* **Excerpted records**:
=== Begin Enclosure ===
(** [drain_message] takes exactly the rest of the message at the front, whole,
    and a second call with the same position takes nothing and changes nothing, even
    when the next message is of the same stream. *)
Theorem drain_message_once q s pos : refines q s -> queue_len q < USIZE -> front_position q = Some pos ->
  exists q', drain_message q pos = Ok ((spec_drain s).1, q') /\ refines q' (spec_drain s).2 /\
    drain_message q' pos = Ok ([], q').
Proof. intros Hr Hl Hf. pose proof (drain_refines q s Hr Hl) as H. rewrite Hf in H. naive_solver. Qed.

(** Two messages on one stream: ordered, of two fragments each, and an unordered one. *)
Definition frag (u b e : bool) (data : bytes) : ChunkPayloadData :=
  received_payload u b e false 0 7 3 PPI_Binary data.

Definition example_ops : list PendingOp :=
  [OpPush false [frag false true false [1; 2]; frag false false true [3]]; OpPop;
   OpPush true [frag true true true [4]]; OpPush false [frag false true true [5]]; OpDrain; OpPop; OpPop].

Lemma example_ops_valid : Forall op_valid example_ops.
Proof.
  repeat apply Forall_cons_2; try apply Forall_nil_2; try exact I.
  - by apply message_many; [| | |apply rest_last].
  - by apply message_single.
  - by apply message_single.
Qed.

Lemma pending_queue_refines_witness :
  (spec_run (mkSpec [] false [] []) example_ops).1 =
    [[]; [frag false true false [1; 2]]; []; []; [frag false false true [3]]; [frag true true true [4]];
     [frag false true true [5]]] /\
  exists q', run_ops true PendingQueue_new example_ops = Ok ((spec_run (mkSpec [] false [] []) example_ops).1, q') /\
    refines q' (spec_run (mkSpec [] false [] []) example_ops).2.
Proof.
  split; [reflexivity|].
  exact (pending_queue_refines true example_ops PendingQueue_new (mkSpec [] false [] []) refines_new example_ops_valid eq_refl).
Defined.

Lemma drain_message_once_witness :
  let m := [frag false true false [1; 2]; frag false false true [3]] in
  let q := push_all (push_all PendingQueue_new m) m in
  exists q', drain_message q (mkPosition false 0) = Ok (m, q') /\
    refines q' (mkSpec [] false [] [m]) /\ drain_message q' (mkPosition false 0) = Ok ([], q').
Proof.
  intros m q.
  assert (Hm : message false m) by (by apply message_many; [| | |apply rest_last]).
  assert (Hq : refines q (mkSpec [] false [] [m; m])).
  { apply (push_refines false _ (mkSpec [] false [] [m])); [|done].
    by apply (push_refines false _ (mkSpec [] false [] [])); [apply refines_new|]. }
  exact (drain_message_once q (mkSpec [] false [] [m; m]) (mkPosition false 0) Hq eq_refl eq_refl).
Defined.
=== End Enclosure ===
* **Your goal**: Your response must consist of every line above, reproduced exactly.

* **Answer box**:
(** [drain_message] takes exactly the rest of the message at the front, whole,
    and a second call with the same position takes nothing and changes nothing, even
    when the next message is of the same stream. *)
Theorem drain_message_once q s pos : refines q s -> queue_len q < USIZE -> front_position q = Some pos ->
  exists q', drain_message q pos = Ok ((spec_drain s).1, q') /\ refines q' (spec_drain s).2 /\
    drain_message q' pos = Ok ([], q').
Proof. intros Hr Hl Hf. pose proof (drain_refines q s Hr Hl) as H. rewrite Hf in H. naive_solver. Qed.

(** Two messages on one stream: ordered, of two fragments each, and an unordered one. *)
Definition frag (u b e : bool) (data : bytes) : ChunkPayloadData :=
  received_payload u b e false 0 7 3 PPI_Binary data.

Definition example_ops : list PendingOp :=
  [OpPush false [frag false true false [1; 2]; frag false false true [3]]; OpPop;
   OpPush true [frag true true true [4]]; OpPush false [frag false true true [5]]; OpDrain; OpPop; OpPop].

Lemma example_ops_valid : Forall op_valid example_ops.
Proof.
  repeat apply Forall_cons_2; try apply Forall_nil_2; try exact I.
  - by apply message_many; [| | |apply rest_last].
  - by apply message_single.
  - by apply message_single.
Qed.

Lemma pending_queue_refines_witness :
  (spec_run (mkSpec [] false [] []) example_ops).1 =
    [[]; [frag false true false [1; 2]]; []; []; [frag false false true [3]]; [frag true true true [4]];
     [frag false true true [5]]] /\
  exists q', run_ops true PendingQueue_new example_ops = Ok ((spec_run (mkSpec [] false [] []) example_ops).1, q') /\
    refines q' (spec_run (mkSpec [] false [] []) example_ops).2.
Proof.
  split; [reflexivity|].
  exact (pending_queue_refines true example_ops PendingQueue_new (mkSpec [] false [] []) refines_new example_ops_valid eq_refl).
Defined.

Lemma drain_message_once_witness :
  let m := [frag false true false [1; 2]; frag false false true [3]] in
  let q := push_all (push_all PendingQueue_new m) m in
  exists q', drain_message q (mkPosition false 0) = Ok (m, q') /\
    refines q' (mkSpec [] false [] [m]) /\ drain_message q' (mkPosition false 0) = Ok ([], q').
Proof.
  intros m q.
  assert (Hm : message false m) by (by apply message_many; [| | |apply rest_last]).
  assert (Hq : refines q (mkSpec [] false [] [m; m])).
  { apply (push_refines false _ (mkSpec [] false [] [m])); [|done].
    by apply (push_refines false _ (mkSpec [] false [] [])); [apply refines_new|]. }
  exact (drain_message_once q (mkSpec [] false [] [m; m]) (mkPosition false 0) Hq eq_refl eq_refl).
Defined.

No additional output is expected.